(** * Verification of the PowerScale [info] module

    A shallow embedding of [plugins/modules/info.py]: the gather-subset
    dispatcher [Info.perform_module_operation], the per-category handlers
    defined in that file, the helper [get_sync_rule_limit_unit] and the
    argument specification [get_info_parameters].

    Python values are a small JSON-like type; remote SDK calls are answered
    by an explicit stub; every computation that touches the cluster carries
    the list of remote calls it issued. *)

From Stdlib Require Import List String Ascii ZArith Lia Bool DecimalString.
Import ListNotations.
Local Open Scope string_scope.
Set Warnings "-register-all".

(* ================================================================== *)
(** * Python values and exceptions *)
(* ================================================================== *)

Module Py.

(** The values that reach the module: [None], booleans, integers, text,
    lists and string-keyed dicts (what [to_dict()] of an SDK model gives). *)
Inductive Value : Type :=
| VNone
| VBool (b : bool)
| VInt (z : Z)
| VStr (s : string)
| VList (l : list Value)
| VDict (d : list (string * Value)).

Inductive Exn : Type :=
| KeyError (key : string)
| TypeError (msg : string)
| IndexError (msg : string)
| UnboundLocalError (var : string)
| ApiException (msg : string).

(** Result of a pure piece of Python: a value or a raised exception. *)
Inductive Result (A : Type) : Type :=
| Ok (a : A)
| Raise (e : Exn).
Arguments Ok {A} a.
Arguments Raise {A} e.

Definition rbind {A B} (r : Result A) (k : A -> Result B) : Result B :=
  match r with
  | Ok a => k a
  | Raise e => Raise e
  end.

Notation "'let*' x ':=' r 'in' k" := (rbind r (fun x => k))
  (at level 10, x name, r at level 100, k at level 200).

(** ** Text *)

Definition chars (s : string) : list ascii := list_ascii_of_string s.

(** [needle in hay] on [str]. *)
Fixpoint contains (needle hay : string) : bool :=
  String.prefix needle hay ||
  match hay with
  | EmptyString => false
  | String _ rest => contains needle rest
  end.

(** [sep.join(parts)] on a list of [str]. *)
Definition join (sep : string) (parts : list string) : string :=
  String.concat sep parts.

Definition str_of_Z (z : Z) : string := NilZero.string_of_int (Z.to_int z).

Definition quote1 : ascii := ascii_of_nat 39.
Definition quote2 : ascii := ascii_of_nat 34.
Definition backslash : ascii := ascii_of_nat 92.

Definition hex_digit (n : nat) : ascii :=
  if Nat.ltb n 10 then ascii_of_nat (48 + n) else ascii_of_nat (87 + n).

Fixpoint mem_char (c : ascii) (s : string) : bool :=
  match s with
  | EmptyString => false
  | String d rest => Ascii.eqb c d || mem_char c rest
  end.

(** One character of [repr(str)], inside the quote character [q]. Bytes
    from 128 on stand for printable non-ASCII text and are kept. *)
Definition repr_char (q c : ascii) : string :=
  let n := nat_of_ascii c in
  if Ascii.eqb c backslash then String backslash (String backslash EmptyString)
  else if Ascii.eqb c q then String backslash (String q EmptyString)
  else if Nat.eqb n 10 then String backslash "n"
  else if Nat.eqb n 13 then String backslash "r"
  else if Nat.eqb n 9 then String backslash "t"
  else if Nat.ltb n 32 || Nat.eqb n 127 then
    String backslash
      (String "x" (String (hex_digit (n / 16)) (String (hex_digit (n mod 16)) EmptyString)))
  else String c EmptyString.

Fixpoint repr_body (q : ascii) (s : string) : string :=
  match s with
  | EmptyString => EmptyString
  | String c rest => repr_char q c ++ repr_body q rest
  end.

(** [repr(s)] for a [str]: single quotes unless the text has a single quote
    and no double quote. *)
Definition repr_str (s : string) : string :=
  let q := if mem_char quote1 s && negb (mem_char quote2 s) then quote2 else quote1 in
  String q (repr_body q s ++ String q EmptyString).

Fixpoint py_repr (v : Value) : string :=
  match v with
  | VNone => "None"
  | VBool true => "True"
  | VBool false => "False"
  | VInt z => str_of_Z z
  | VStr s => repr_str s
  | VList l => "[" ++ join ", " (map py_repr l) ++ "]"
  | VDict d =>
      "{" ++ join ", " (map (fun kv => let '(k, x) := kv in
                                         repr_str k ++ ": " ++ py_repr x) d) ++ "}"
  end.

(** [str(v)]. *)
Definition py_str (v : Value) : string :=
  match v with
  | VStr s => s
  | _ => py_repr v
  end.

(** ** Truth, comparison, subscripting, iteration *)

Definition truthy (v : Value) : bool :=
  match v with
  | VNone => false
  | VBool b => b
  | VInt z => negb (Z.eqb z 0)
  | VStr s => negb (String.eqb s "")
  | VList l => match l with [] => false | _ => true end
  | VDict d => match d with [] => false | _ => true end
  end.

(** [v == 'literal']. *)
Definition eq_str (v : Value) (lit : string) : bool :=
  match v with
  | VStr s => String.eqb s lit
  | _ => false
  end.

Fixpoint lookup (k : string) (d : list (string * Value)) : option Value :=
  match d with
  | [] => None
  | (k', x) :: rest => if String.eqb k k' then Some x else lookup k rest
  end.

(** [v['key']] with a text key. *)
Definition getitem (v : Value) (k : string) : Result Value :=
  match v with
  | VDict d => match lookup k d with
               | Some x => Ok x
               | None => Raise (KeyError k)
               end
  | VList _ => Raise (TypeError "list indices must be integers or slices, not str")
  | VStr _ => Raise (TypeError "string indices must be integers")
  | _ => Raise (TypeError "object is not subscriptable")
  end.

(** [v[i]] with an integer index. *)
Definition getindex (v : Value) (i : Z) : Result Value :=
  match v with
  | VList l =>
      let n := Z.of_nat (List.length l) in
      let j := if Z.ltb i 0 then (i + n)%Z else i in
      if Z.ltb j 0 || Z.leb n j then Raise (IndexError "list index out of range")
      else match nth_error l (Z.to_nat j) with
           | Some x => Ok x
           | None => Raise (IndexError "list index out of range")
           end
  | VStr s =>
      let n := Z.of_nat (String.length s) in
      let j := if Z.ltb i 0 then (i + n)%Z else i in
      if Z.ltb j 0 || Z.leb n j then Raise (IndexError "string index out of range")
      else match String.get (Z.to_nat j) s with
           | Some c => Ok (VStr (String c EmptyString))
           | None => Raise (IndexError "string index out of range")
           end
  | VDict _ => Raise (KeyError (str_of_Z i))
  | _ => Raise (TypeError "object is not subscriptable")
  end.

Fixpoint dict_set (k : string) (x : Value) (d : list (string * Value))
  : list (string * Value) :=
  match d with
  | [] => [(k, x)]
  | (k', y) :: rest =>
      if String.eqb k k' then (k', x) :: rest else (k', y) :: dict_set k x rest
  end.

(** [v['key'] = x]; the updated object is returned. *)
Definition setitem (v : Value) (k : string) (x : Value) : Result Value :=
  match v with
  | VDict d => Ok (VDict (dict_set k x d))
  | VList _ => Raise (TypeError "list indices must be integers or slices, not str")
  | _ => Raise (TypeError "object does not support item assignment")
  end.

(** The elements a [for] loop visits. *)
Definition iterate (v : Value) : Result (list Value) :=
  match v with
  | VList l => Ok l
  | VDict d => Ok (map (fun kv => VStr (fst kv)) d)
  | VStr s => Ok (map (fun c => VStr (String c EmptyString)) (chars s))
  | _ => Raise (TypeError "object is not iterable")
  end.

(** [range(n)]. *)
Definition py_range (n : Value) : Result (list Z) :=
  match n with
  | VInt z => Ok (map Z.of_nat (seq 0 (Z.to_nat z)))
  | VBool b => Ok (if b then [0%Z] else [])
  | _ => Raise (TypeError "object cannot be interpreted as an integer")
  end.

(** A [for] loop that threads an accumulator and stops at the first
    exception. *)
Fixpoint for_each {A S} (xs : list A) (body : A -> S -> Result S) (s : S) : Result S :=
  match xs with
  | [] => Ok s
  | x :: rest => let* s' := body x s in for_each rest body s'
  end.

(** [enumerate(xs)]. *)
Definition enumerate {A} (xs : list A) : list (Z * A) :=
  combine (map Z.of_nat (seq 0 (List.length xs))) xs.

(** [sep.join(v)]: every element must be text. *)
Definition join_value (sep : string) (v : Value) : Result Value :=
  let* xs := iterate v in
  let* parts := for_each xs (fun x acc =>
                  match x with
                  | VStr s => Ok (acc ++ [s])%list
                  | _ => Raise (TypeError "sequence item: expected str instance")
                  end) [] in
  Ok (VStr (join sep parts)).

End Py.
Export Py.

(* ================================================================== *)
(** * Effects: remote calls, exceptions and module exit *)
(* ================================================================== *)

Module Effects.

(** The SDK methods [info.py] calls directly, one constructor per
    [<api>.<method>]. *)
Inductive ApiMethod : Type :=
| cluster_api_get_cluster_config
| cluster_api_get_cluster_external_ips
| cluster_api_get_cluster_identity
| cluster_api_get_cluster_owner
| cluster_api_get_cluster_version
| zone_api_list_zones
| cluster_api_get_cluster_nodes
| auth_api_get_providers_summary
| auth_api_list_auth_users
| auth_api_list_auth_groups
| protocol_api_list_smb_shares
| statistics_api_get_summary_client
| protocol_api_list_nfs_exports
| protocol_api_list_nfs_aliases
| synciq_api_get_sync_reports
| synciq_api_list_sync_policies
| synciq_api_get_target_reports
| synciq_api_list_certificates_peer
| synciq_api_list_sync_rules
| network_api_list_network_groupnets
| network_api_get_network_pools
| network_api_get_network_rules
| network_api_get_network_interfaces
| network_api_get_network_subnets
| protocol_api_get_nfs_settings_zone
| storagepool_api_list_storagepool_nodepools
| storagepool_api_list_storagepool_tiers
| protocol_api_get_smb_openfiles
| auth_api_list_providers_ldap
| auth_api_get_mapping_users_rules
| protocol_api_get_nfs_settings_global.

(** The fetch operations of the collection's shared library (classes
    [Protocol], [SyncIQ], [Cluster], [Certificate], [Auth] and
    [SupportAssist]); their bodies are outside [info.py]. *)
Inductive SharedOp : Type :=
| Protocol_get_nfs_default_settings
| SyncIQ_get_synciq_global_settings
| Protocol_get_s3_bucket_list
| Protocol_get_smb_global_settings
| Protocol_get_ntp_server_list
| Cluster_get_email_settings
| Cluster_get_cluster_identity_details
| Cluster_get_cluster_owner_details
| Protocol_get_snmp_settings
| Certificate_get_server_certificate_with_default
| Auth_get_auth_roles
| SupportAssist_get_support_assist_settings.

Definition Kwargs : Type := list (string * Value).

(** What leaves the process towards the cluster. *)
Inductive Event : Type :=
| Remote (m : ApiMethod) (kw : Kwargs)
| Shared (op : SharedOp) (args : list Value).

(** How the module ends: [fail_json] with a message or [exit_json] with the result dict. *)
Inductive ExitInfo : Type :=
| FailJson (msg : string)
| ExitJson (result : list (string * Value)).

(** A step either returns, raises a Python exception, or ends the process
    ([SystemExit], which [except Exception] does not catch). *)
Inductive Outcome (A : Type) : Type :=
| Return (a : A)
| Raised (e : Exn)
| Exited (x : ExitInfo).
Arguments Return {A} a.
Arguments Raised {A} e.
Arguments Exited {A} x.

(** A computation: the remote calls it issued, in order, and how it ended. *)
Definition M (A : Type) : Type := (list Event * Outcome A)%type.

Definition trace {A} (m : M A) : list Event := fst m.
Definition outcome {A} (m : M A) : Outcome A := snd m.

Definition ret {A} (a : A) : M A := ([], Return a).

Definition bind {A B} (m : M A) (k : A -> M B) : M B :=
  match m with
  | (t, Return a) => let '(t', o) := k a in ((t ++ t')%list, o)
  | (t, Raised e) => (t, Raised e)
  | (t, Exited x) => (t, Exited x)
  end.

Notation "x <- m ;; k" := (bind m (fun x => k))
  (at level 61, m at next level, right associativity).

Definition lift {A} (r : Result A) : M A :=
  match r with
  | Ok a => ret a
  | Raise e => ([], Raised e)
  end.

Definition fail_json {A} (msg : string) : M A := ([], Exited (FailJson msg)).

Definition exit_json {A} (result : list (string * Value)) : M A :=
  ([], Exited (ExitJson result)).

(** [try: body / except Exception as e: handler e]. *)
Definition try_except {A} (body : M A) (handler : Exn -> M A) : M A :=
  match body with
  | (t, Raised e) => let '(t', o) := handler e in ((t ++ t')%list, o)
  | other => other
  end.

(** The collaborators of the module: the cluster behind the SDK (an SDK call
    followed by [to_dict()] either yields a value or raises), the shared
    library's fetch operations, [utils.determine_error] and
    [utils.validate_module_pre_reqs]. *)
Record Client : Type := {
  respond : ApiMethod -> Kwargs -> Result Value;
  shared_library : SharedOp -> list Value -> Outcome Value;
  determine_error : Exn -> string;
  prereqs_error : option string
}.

TASK BRIEF
Looking at the entries above, find how many lines include the word "ExitJson" and write that number alone.

EXERCISE RESULT
2